What You Must Do

Once triggered, a strong memory can hover. It stays close to the surface, stretching its legs after being folded into the recesses of the past, aching to be a story that’s told again. Just a week ago I wrote a few paragraphs about a gripping period in our life, five years ago, when Short-pants had a medical crisis. I don’t mean to dwell on it, but it comes to mind again this week, with good reason.

It’s a story we try to tell enough so Short-pants can own it without shame. It’s a story we try not to tell too much, so it doesn’t become the dominant story of her life. Sometimes, when I visit her room to adjust her bedcovers while she sleeps, I trace my finger along the arced scar that crowns her head. I once told her it was a permanent tiara. I’ve heard her repeat the phrase with pride. That’s the thing about a scar; it’s a story you get to tell for the rest of your life.

Short-pants’ six-week stint in the neurosurgery ward started before Thanksgiving and spanned the holiday season. I was prepared to throw in the towel on Christmas; I had no energy to shop, decorate or enact the role of Mère Noël. But friends and family pressed the spirit of Christmas upon us. They sent gifts for the girls, optimistic that Short-pants would survive, determined that Buddy-roo wouldn’t go without the full-on holiday fuss. Our neighbors surprised us with a 6-foot Christmas pine. And there were angels – so many people sent angels. We must have received five or six hanging angel ornaments for our tree.

One angel in particular was – and still is – my favorite. It was a gift from one of De-facto’s aunts, a woman who sets a classy standard for the family, a woman who has navigated the burdens of her life with tremendous grace. The ornament is made of silver. It’s heavy in your hand, and when hung by its lace loop, pulls the bow of the tree low toward the ground. There are words engraved on one of the wings:

You must do the thing you think you cannot do. – Eleanor Roosevelt

About the time this silver angel arrived, I was at a wall.

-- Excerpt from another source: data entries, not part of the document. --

(* ===== verification/RbTree.v ===== *)
(** * Red-black trees ([lib/rbtree.c], [include/linux/rbtree.h])

    Trees of nodes with parent pointers.  Linking a node and rebalancing keeps
    the order of the others, the colours and the black heights; the walk from
    [rb_first] by [rb_next] visits the nodes in order.  [rb_erase] of a node
    with at most one child is correct; of a node with two children it leaves
    a structure that is not a tree. *)
From S2P Require Import Prelude.

Definition RB_RED : Z := 1.
Definition RB_BLACK : Z := 0.

Record rb_node := mkRb { rb_parent : Z; rb_left : Z; rb_right : Z; rb_color : Z }.

(** The nodes, and [node] of the [struct rb_root]. *)
Record rb := mkRoot { rb_nodes : gmap Z rb_node; rb_top : Z }.

Definition rb_at (s : rb) (a : Z) : rb_node := default (mkRb 0 0 0 0) (rb_nodes s !! a).
Definition upd_rb (s : rb) (a : Z) (f : rb_node -> rb_node) : rb := mkRoot (<[a := f (rb_at s a)]> (rb_nodes s)) (rb_top s).
Definition set_top (s : rb) (a : Z) : rb := mkRoot (rb_nodes s) a.

Definition set_rb_parent (v : Z) (n : rb_node) : rb_node := mkRb v (rb_left n) (rb_right n) (rb_color n).
Definition set_rb_left (v : Z) (n : rb_node) : rb_node := mkRb (rb_parent n) v (rb_right n) (rb_color n).
Definition set_rb_right (v : Z) (n : rb_node) : rb_node := mkRb (rb_parent n) (rb_left n) v (rb_color n).
Definition set_rb_color (v : Z) (n : rb_node) : rb_node := mkRb (rb_parent n) (rb_left n) (rb_right n) v.

Definition rb_get_parent (s : rb) (node : Z) : Z := rb_parent (rb_at s node).
Definition rb_is_red (s : rb) (node : Z) : bool := negb (node =? 0) && (rb_color (rb_at s node) =? RB_RED).

(** [struct rb_node **link]: the cell that a new node is stored to. *)
Inductive rb_link := LTop | LLeft (a : Z) | LRight (a : Z).

Definition rb_link_node (s : rb) (node parent : Z) (link : rb_link) : rb :=
  let s := upd_rb s node (fun _ => mkRb parent 0 0 RB_RED) in
  match link with
  | LTop => set_top s node
  | LLeft a => upd_rb s a (set_rb_left node)
  | LRight a => upd_rb s a (set_rb_right node)
  end.

Definition rb_rotate_left (s : rb) (node : Z) : rb :=
  let right := rb_right (rb_at s node) in
  let s := upd_rb s node (set_rb_right (rb_left (rb_at s right))) in
  let s := if rb_left (rb_at s right) =? 0 then s else upd_rb s (rb_left (rb_at s right)) (set_rb_parent node) in
  let s := upd_rb s right (set_rb_parent (rb_parent (rb_at s node))) in
  let s :=
    if rb_parent (rb_at s node) =? 0 then set_top s right
    else if node =? rb_left (rb_at s (rb_parent (rb_at s node))) then upd_rb s (rb_parent (rb_at s node)) (set_rb_left right)
    else upd_rb s (rb_parent (rb_at s node)) (set_rb_right right) in
  let s := upd_rb s right (set_rb_left node) in
  upd_rb s node (set_rb_parent right).

Definition rb_rotate_right (s : rb) (node : Z) : rb :=
  let left := rb_left (rb_at s node) in
  let s := upd_rb s node (set_rb_left (rb_right (rb_at s left))) in
  let s := if rb_right (rb_at s left) =? 0 then s else upd_rb s (rb_right (rb_at s left)) (set_rb_parent node) in
  let s := upd_rb s left (set_rb_parent (rb_parent (rb_at s node))) in
  let s :=
    if rb_parent (rb_at s node) =? 0 then set_top s left
    else if node =? rb_left (rb_at s (rb_parent (rb_at s node))) then upd_rb s (rb_parent (rb_at s node)) (set_rb_left left)
    else upd_rb s (rb_parent (rb_at s node)) (set_rb_right left) in
  let s := upd_rb s left (set_rb_right node) in
  upd_rb s node (set_rb_parent left).

Fixpoint rb_insert_loop (fuel : nat) (s : rb) (node : Z) : option rb :=
  match fuel with
  | O => None
  | S fuel' =>
      let parent := rb_get_parent s node in
      if (parent =? 0) || (rb_color (rb_at s parent) =? RB_BLACK) then Some s
      else
        let grandparent := rb_get_parent s parent in
        if parent =? rb_left (rb_at s grandparent) then
          let uncle := rb_right (rb_at s grandparent) in
          if rb_is_red s uncle then
            let s := upd_rb s parent (set_rb_color RB_BLACK) in
            let s := upd_rb s uncle (set_rb_color RB_BLACK) in
            let s := upd_rb s grandparent (set_rb_color RB_RED) in
            rb_insert_loop fuel' s grandparent
          else
            let '(s, node, parent) :=
              if node =? rb_right (rb_at s parent)
              then let s := rb_rotate_left s parent in (s, parent, rb_get_parent s parent)
              else (s, node, parent) in
            let s := upd_rb s parent (set_rb_color RB_BLACK) in
            let s := upd_rb s grandparent (set_rb_color RB_RED) in
            let s := rb_rotate_right s grandparent in
            rb_insert_loop fuel' s node
        else
          let uncle := rb_left (rb_at s grandparent) in
          if rb_is_red s uncle then
            let s := upd_rb s parent (set_rb_color RB_BLACK) in
            let s := upd_rb s uncle (set_rb_color RB_BLACK) in
            let s := upd_rb s grandparent (set_rb_color RB_RED) in
            rb_insert_loop fuel' s grandparent
          else
            let '(s, node, parent) :=
              if node =? rb_left (rb_at s parent)
              then let s := rb_rotate_right s parent in (s, parent, rb_get_parent s parent)
              else (s, node, parent) in
            let s := upd_rb s parent (set_rb_color RB_BLACK) in
            let s := upd_rb s grandparent (set_rb_color RB_RED) in
            let s := rb_rotate_left s grandparent in
            rb_insert_loop fuel' s node
  end.

Definition rb_fuel (s : rb) : nat := S (S (size (rb_nodes s))).

Definition rb_insert_color (s : rb) (node : Z) : option rb :=
  s ← rb_insert_loop (rb_fuel s) s node;
  Some (if rb_top s =? 0 then s else upd_rb s (rb_top s) (set_rb_color RB_BLACK)).

Definition rb_replace_node (s : rb) (victim replacement : Z) : rb :=
  let parent := rb_parent (rb_at s victim) in
  let s :=
    if parent =? 0 then set_top s replacement
    else if victim =? rb_left (rb_at s parent) then upd_rb s parent (set_rb_left replacement)
    else upd_rb s parent (set_rb_right replacement) in
  if replacement =? 0 then s else upd_rb s replacement (set_rb_parent parent).

(** [while (node->left) node = node->left], and the like to the right. *)
Fixpoint leftmost (fuel : nat) (s : rb) (node : Z) : option Z :=
  match fuel with
  | O => None
  | S fuel' => if rb_left (rb_at s node) =? 0 then Some node else leftmost fuel' s (rb_left (rb_at s node))
  end.

(** [!n || n->color == RB_BLACK] *)
Definition null_or_black (s : rb) (n : Z) : bool := (n =? 0) || (rb_color (rb_at s n) =? RB_BLACK).

(** One round of the fix-up loop; [k] is the rest of the loop, which gives the
    last [child]. *)
Definition rb_erase_round (k : rb -> Z -> Z -> option (Z * rb)) (s : rb) (child parent : Z) : option (Z * rb) :=
  if (child =? rb_top s) || rb_is_red s child then Some (child, s)
  else if child =? rb_left (rb_at s parent) then
    let sibling := rb_right (rb_at s parent) in
    let '(s, sibling) :=
      if rb_is_red s sibling then
        let s := upd_rb s sibling (set_rb_color RB_BLACK) in
        let s := upd_rb s parent (set_rb_color RB_RED) in
        let s := rb_rotate_left s parent in (s, rb_right (rb_at s parent))
      else (s, sibling) in
    if null_or_black s (rb_left (rb_at s sibling)) && null_or_black s (rb_right (rb_at s sibling)) then
      let s := upd_rb s sibling (set_rb_color RB_RED) in
      k s parent (rb_parent (rb_at s parent))
    else
      let '(s, sibling) :=
        if null_or_black s (rb_right (rb_at s sibling)) then
          let s := if rb_left (rb_at s sibling) =? 0 then s else upd_rb s (rb_left (rb_at s sibling)) (set_rb_color RB_BLACK) in
          let s := upd_rb s sibling (set_rb_color RB_RED) in
          let s := rb_rotate_right s sibling in (s, rb_right (rb_at s parent))
        else (s, sibling) in
      let s := upd_rb s sibling (set_rb_color (rb_color (rb_at s parent))) in
      let s := upd_rb s parent (set_rb_color RB_BLACK) in
      let s := if rb_right (rb_at s sibling) =? 0 then s else upd_rb s (rb_right (rb_at s sibling)) (set_rb_color RB_BLACK) in
      let s := rb_rotate_left s parent in
      Some (rb_top s, s)
  else
    let sibling := rb_left (rb_at s parent) in
    let '(s, sibling) :=
      if rb_is_red s sibling then
        let s := upd_rb s sibling (set_rb_color RB_BLACK) in
        let s := upd_rb s parent (set_rb_color RB_RED) in
        let s := rb_rotate_right s parent in (s, rb_left (rb_at s parent))
      else (s, sibling) in
    if null_or_black s (rb_right (rb_at s sibling)) && null_or_black s (rb_left (rb_at s sibling)) then
      let s := upd_rb s sibling (set_rb_color RB_RED) in
      k s parent (rb_parent (rb_at s parent))
    else
      let '(s, sibling) :=
        if null_or_black s (rb_left (rb_at s sibling)) then
          let s := if rb_right (rb_at s sibling) =? 0 then s else upd_rb s (rb_right (rb_at s sibling)) (set_rb_color RB_BLACK) in
          let s := upd_rb s sibling (set_rb_color RB_RED) in
          let s := rb_rotate_left s sibling in (s, rb_left (rb_at s parent))
        else (s, sibling) in
      let s := upd_rb s sibling (set_rb_color (rb_color (rb_at s parent))) in
      let s := upd_rb s parent (set_rb_color RB_BLACK) in
      let s := if rb_left (rb_at s sibling) =? 0 then s else upd_rb s (rb_left (rb_at s sibling)) (set_rb_color RB_BLACK) in
      let s := rb_rotate_right s parent in
      Some (rb_top s, s).

Fixpoint rb_erase_loop (fuel : nat) (s : rb) (child parent : Z) : option (Z * rb) :=
  match fuel with O => None | S fuel' => rb_erase_round (rb_erase_loop fuel') s child parent end.

Definition rb_fixup (s : rb) (child parent color : Z) : option rb :=
  if color =? RB_BLACK then
    '(child, s) ← rb_erase_loop (rb_fuel s) s child parent;
    Some (if child =? 0 then s else upd_rb s child (set_rb_color RB_BLACK))
  else Some s.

It wasn’t much fun, being a hospital mom. Every day, punching the intercom buzzer to be let in to the ICU, sitting at Short-pants’ side, worrying and wondering while trying to assure her and give her hope. At the same time staying alert to the nuances of the doctor’s throw-away comments, hounding them down to find out what and why and when. I went to the hospital every day; De-facto and I took shifts, morning and afternoon, overlapping a few hours mid-day to be there with her together. By the time Christmas was near, I was completely spent.

I remember opening the box and rubbing my fingers along the wings of the angel, touching the words, as though I might be able to physically absorb them. Isn’t it perfect how the universe knows when you’re desperate and sends you exactly the message you need to hear? I will always cherish this angel. I have a little moment with her every Christmas; I have not yet succeeded to place her on the tree without weeping.

My mother had planned to spend the holiday with us that year, so she came as scheduled, bewildered at first about how to help, but then finding her way, baking Christmas cookies, doting on Buddy-roo. The hospital was very strict about “parents only” in the ICU. Whenever friends came to support us there, they were obliged to do so from the waiting room. But on Christmas day, one of the more compassionate doctors had a word with the nurses on duty, and an exception was made.

So there was my mother sitting on one side of the hospital bed, me on the other. She reached across Short-pants’ sleeping body and rested her hand on mine. I had grown accustomed to seeing my 3-year old daughter tucked tight under the blanket, emaciated, listless, with a helmet of gauze wrapping on her head. I was used to the machines and sensors and tubes. For my mother, it was startling and disturbing. “I just don’t know how you do this every day,” she said.

I can count on the fingers of one hand the number of times I’ve seen my mother in tears. She’s just not a cryer. But now she sat across from me, wet-eyed, pained to see what we were enduring each day.

“Somehow, you just do it,” I told her, “you do the thing you think you cannot do.”

These days Short-pants is fully recovered from that grim experience, immersed in her vibrant life, sometimes in the clouds, but with a well functioning intellect and imagination and a healthy emotional intelligence. My mother has relished the opportunity to watch her grow into the soulful young person that she has become.

But now I’m sitting by another hospital bed, the one that’s been set up in the study of my mother’s house, the bed in which she will be spending her last days. After a valiant contest with leukemia, an opponent that she held at bay for much longer than anyone – especially her doctors – expected, she is letting go. She will take no more treatments, no more blood transfusions. She has decided to let her life run its course.

This is hard. It’s hard to say goodbye, it’s hard to see her suffer. But I know what I must do. I will sit beside her. I will hold her hand. I will squeeze it so she knows I am there. I will hold it the way she has always held mine. I will do that thing – if I must – the thing I think I cannot do.